* **TASK ITEM**
The lines from the start of the records through the one containing "nstep Eu. eexists" are to be restated word for word; please include both ends.

* **EXERCISE INPUT**

Lemma pbuf_copy_single seg p :
  sendable p → Zlength seg = tot_len p → pbuf_copy [seg] p = Ret (Some [concat p]).
Proof.
  intros [Hp Hs] Hl. unfold pbuf_copy. assert (tot_len [seg] = tot_len p) as ->.
  { rewrite tot_len_cons, Hl. change (tot_len []) with 0. lia. }
  rewrite (bool_decide_false (p = [])), Z.ltb_irrefl by done. cbn [orb].
  change (bool_decide ([seg] = [])) with false. cbn [orb].
  rewrite pbuf_copy_loop_eq by (try done; cbn [length]; lia).
  unfold splice. change (Z.to_nat 0) with 0%nat. cbn [take Nat.add app].
  rewrite drop_ge, app_nil_r; [done |]. unfold tot_len, Zlength in Hl. lia.
Qed.

(** [my_udp_send] returns; when it says [RPC_OK] exactly the bytes of the packet
    went out, otherwise nothing did. *)
Lemma my_udp_send_eq s pcb p :
  sendable p → pcb_open s pcb →
  ∃ stat s', my_udp_send pcb p s = Ret (stat, s') ∧ sent_only s s' ∧
    r_sent s' = r_sent s ++ (if stat =? RPC_OK then [(pcb, concat p)] else []) ∧
    (net_ok s → stat = RPC_OK).
Proof.
  intros Hp Hpcb. unfold my_udp_send. destruct (pbuf_new_eq s (tot_len p)) as (o & E & Ho).
  nstep E. destruct Ho as [[-> Hno] | (seg & -> & Hl & _)].
  - eexists _, _. split; [done |]. split; [by exists (r_sent s), (S (r_tick s)); destruct s |].
    by rewrite app_nil_r.
  - nstep (liftN_eq _ _ _ (pbuf_copy_single seg p Hp
             ltac:(unfold Zlength; rewrite Hl; pose proof (tot_len_nonneg p); lia))).
    destruct (udp_send_eq (set_r_tick (S (r_tick s)) s) pcb [concat p]) as (err & s' & Eu & Hs & Hsent & Hok);
      [done |].
    nstep Eu. eexists _, _. split; [reflexivity |].
    split; [eapply sent_only_trans; [| exact Hs]; exists (r_sent s), (S (r_tick s)); by destruct s |].
    rewrite Hsent. cbn [concat]. rewrite app_nil_r. unfold ERR_OK, ERR_MEM, ERR_RTE, RPC_OK, RPCERR_NOMEM, RPCERR_COMM.
    change (r_sent (set_r_tick (S (r_tick s)) s)) with (r_sent s).
    split; [f_equal | intros H; by rewrite (Hok H)].
    destruct (Z.eqb_spec err (-1)) as [-> |]; [done |].
    destruct (Z.eqb_spec err (-4)) as [-> |]; [done |].
    destruct (Z.eqb_spec err 0) as [-> |]; [done |]. by destruct (Z.eqb_spec err 0).
Qed.
(** What a request on an open connection does: it returns, unless malloc gives no
    memory for the queue's item, where it fails its assertion.  Either there was no
    memory or no buffer for it, and nothing has changed, or its packet is in the
    queue under the next transaction id, and has been sent when the result says so;
    the packet is what an NFS server reads as the call the client asked for. *)
Lemma do_request_cases s r cb token :
  connected s → valid_request r →
  (do_request r cb token s = Fault AssertFail ∧ malloc_fails s 3) ∨
  ∃ stat s', do_request r cb token s = Ret (stat, s') ∧ same_net s s' ∧
    (no_memory s s' stat r ∨ refused s s' stat ∨ ∃ q, posted s s' stat r cb token q).
Proof.
  intros Hr Hv. destruct (is_write r) eqn:Hw.
  - destruct r; try discriminate Hw. destruct Hv. by apply nfs_write_eq.
  - destruct (do_request_eq s r cb token Hr Hv Hw) as [? | (stat & s' & E & H)]; [by left |].
    right. exists stat, s'. split; [done |]. destruct H as [(-> & Hno & ->) | (q & Hq & <-)].
    + split; [unfold same_net; cbn; split_and!; try done; lia |]. right. by left.
    + destruct (requested_posted s s' stat r cb q Hr Hq Hw) as [Hn Hp].
      split; [done |]. right. right. by exists q.
Qed.

(** With memory every request returns. *)
Lemma do_request_posts s r cb token :
  nfs_ready s → valid_request r →
  ∃ stat s', do_request r cb token s = Ret (stat, s') ∧ same_net s s' ∧
    (refused s s' stat ∨ ∃ q, posted s s' stat r cb token q).
Proof.
  intros Hr Hv. pose proof (λ k, nfs_ready_malloc s k Hr) as Hm.
  destruct (do_request_cases s r cb token (nfs_ready_connected s Hr) Hv) as [[_ H] | (stat & s' & E & Hn & H)].
  - by apply Hm in H.
  - exists stat, s'. split_and!; [done | done |].
    destruct H as [(_ & _ & _ & _ & _ & _ & H) | H]; [by apply Hm in H | done].
Qed.
(* ===== verification/RpcCall.v ===== *)
(** Waiting for a reply.

    [rpc_call] sleeps until the reply is there or it gives up: the loops of
    libnfs end, and when [rpc_call] returns no request refers to its variables
    any more, except when its packet could not be sent. *)

From S2P Require Import Prelude UtAllocator Sos Pbuf Rpc Nfs Mount RpcInv NfsWire NfsRecv NfsQueue.

(** * Loops end *)

Definition ends {A : Type} (o : outcome A) : Prop := o ≠ Fault OutOfFuel.
Definition endsN {A : Type} (m : N A) : Prop := ∀ s, ends (m s).

Lemma ends_Ret {A : Type} (a : A) : ends (Ret a).
Proof. done. Qed.

Lemma ends_bind {A B : Type} (m : outcome A) (k : A → outcome B) :
  ends m → (∀ a, m = Ret a → ends (k a)) → ends (m ≫= k).
Proof. unfold ends. destruct m; cbn; [auto | congruence]. Qed.

Lemma ends_assert c : ends (c_assert c).
Proof. by destruct c. Qed.

Lemma ends_rd {A : Type} (l : list A) i : ends (rd l i).
Proof. unfold rd, ends. case_decide; [| done]. by destruct (l !! Z.to_nat i). Qed.

Create HintDb ends.
#[export] Hint Resolve ends_Ret ends_assert ends_rd : ends.

(** Go through a function; calls are closed by the hints. *)
Ltac ends_step :=
  match goal with
  | |- ends (_ ≫= _) => apply ends_bind; [| intros ? ?]
  | |- ends (let _ := _ in _) => cbv zeta
  | |- ends (match ?x with _ => _ end) => destruct x eqn:?
  | |- ends (Ret _) => apply ends_Ret
  | |- ends (Fault _) => unfold ends; discriminate
  | |- ends _ => solve [eauto 3 with ends]
  end.

Ltac ends := repeat ends_step.

Lemma ends_pb_read p count pos : ends (pb_read p count pos).
Proof. unfold pb_read. ends. Qed.
#[export] Hint Resolve ends_pb_read : ends.

Lemma ends_pb_read_arrl p size pos : ends (pb_read_arrl p size pos).
Proof. unfold pb_read_arrl. ends. Qed.
#[export] Hint Resolve ends_pb_read_arrl : ends.

Lemma ends_pb_readl p pos : ends (pb_readl p pos).
Proof. unfold pb_readl. ends. Qed.
#[export] Hint Resolve ends_pb_readl : ends.

Lemma ends_pb_read_str p maxlen pos : ends (pb_read_str p maxlen pos).
Proof. unfold pb_read_str. ends. Qed.
#[export] Hint Resolve ends_pb_read_str : ends.

Lemma ends_rpc_read_hdr p : ends (rpc_read_hdr p).
Proof. unfold rpc_read_hdr. ends. Qed.
#[export] Hint Resolve ends_rpc_read_hdr : ends.

Lemma ends_reply_status p : ends (reply_status p).
Proof. unfold reply_status. ends. Qed.
#[export] Hint Resolve ends_reply_status : ends.

Lemma ends_read_fattr p pos : ends (read_fattr p pos).
Proof. unfold read_fattr. ends. Qed.
#[export] Hint Resolve ends_read_fattr : ends.

Lemma ends_take_write p data left offset : ends (take_write p data left offset).
Proof.
  revert data left offset. induction p as [|seg p IH]; intros data left offset; cbn [take_write]; ends.
Qed.
#[export] Hint Resolve ends_take_write : ends.

Lemma ends_take_seek p data left offset : ends (take_seek p data left offset).
Proof.
  revert offset. induction p as [|seg p IH]; intros offset; cbn [take_seek]; ends.
Qed.
#[export] Hint Resolve ends_take_seek : ends.

Lemma ends_pb_write p data count pos : ends (pb_write p data count pos).
Proof. unfold pb_write, pbuf_take_partial. ends. Qed.
#[export] Hint Resolve ends_pb_write : ends.

Lemma ends_pb_write_arrl p arr pos : ends (pb_write_arrl p arr pos).
Proof. unfold pb_write_arrl. ends. Qed.
#[export] Hint Resolve ends_pb_write_arrl : ends.

Lemma ends_pb_writel p v pos : ends (pb_writel p v pos).
Proof. unfold pb_writel. ends. Qed.
#[export] Hint Resolve ends_pb_writel : ends.

Lemma ends_pb_write_str p str len pos : ends (pb_write_str p str len pos).
Proof. unfold pb_write_str. ends. Qed.
#[export] Hint Resolve ends_pb_write_str : ends.

Lemma ends_rpc_write_hdr xid p prog vers proc : ends (rpc_write_hdr xid p prog vers proc).
Proof. unfold rpc_write_hdr. ends. Qed.
#[export] Hint Resolve ends_rpc_write_hdr : ends.

Lemma ends_pbuf_trim p n : ends (pbuf_trim p n).
Proof. revert n. induction p as [|seg p IH]; intros n; cbn [pbuf_trim]; ends. Qed.
#[export] Hint Resolve ends_pbuf_trim : ends.

Lemma ends_pbuf_realloc p n : ends (pbuf_realloc p n).
Proof. unfold pbuf_realloc. ends. Qed.
#[export] Hint Resolve ends_pbuf_realloc : ends.

Lemma ends_extract_xid p : ends (extract_xid p).
Proof. unfold extract_xid. ends. Qed.
#[export] Hint Resolve ends_extract_xid : ends.

(** Every turn of [pbuf_copy] finishes a segment. *)
Lemma ends_pbuf_copy_loop fuel p_to p_from off_to off_from :
  p_to ≠ [] → p_from ≠ [] → (length p_to + length p_from ≤ fuel)%nat →
  0 ≤ off_to ≤ Zlength (default [] (head p_to)) → 0 ≤ off_from ≤ Zlength (default [] (head p_from)) →
  ends (pbuf_copy_loop fuel p_to p_from off_to off_from).
Proof.
  revert p_to p_from off_to off_from. induction fuel as [|fuel IH]; intros p_to p_from off_to off_from Ht Hf Hl Ho1 Ho2.
  { destruct p_to; [done | cbn [length] in Hl; lia]. }
  destruct p_to as [|to p_to]; [done |]. destruct p_from as [|from p_from]; [done |].
  change (0 ≤ off_to ≤ Zlength to) in Ho1. change (0 ≤ off_from ≤ Zlength from) in Ho2.
  cbn [pbuf_copy_loop]. cbn [length] in Hl.
  set (len := if Zlength from - off_from <=? Zlength to - off_to
              then Zlength from - off_from else Zlength to - off_to).
  assert (len = Z.min (Zlength from - off_from) (Zlength to - off_to)) as Elen
    by (unfold len; destruct (Z.leb_spec (Zlength from - off_from) (Zlength to - off_to)); lia).
  clearbody len. set (to' := splice to off_to (slice from off_from len)).
  assert (Zlength to' = Zlength to) as El.
  { unfold to', Zlength. rewrite length_splice; [done | lia |]. rewrite Zlength_slice by lia. lia. }
  rewrite El.
  destruct (Z.leb_spec (Zlength from) (off_from + len)), (Z.eqb_spec (off_to + len) (Zlength to)); try lia;
    ends; try apply IH; try done; cbn [length] in *; try lia.
  all: repeat match goal with
       | H : bool_decide (?p = []) && _ = false |- ?p ≠ [] => intros ->; cbn in H
       | H : bool_decide (?p = []) = false |- ?p ≠ [] => by apply bool_decide_eq_false in H
       end.
  all: try discriminate; try (split; [done | apply Zlength_nonneg]).
  all: change (0 ≤ off_to + len ≤ Zlength to') || change (0 ≤ off_from + len ≤ Zlength from) || idtac; lia.
Qed.

Lemma ends_pbuf_copy p_to p_from : ends (pbuf_copy p_to p_from).
Proof.
  unfold pbuf_copy. destruct (bool_decide (p_to = [])) eqn:E1; [done |].
  destruct (bool_decide (p_from = [])) eqn:E2; [done |]. cbn [orb]. ends.
  apply bool_decide_eq_false in E1, E2.
  apply ends_pbuf_copy_loop; try done; (split; [done | apply Zlength_nonneg]).
Qed.
#[export] Hint Resolve ends_pbuf_copy : ends.

(** * The same for computations with the state of libnfs *)

Lemma endsN_bind {A B : Type} (m : N A) (k : A → N B) :
  endsN m → (∀ a, endsN (k a)) → endsN (m ≫= k).
Proof.
  intros Hm Hk s. specialize (Hm s). unfold ends, mbind, N_bind in *.
  destruct (m s) as [[a s1] |]; [apply Hk | congruence].
Qed.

* **ANSWER SECTION**
Lemma pbuf_copy_single seg p :
  sendable p → Zlength seg = tot_len p → pbuf_copy [seg] p = Ret (Some [concat p]).
Proof.
  intros [Hp Hs] Hl. unfold pbuf_copy. assert (tot_len [seg] = tot_len p) as ->.
  { rewrite tot_len_cons, Hl. change (tot_len []) with 0. lia. }
  rewrite (bool_decide_false (p = [])), Z.ltb_irrefl by done. cbn [orb].
  change (bool_decide ([seg] = [])) with false. cbn [orb].
  rewrite pbuf_copy_loop_eq by (try done; cbn [length]; lia).
  unfold splice. change (Z.to_nat 0) with 0%nat. cbn [take Nat.add app].
  rewrite drop_ge, app_nil_r; [done |]. unfold tot_len, Zlength in Hl. lia.
Qed.

(** [my_udp_send] returns; when it says [RPC_OK] exactly the bytes of the packet
    went out, otherwise nothing did. *)
Lemma my_udp_send_eq s pcb p :
  sendable p → pcb_open s pcb →
  ∃ stat s', my_udp_send pcb p s = Ret (stat, s') ∧ sent_only s s' ∧
    r_sent s' = r_sent s ++ (if stat =? RPC_OK then [(pcb, concat p)] else []) ∧
    (net_ok s → stat = RPC_OK).
Proof.
  intros Hp Hpcb. unfold my_udp_send. destruct (pbuf_new_eq s (tot_len p)) as (o & E & Ho).
  nstep E. destruct Ho as [[-> Hno] | (seg & -> & Hl & _)].
  - eexists _, _. split; [done |]. split; [by exists (r_sent s), (S (r_tick s)); destruct s |].
    by rewrite app_nil_r.
  - nstep (liftN_eq _ _ _ (pbuf_copy_single seg p Hp
             ltac:(unfold Zlength; rewrite Hl; pose proof (tot_len_nonneg p); lia))).
    destruct (udp_send_eq (set_r_tick (S (r_tick s)) s) pcb [concat p]) as (err & s' & Eu & Hs & Hsent & Hok);
      [done |].
    nstep Eu. eexists _, _. split; [reflexivity |].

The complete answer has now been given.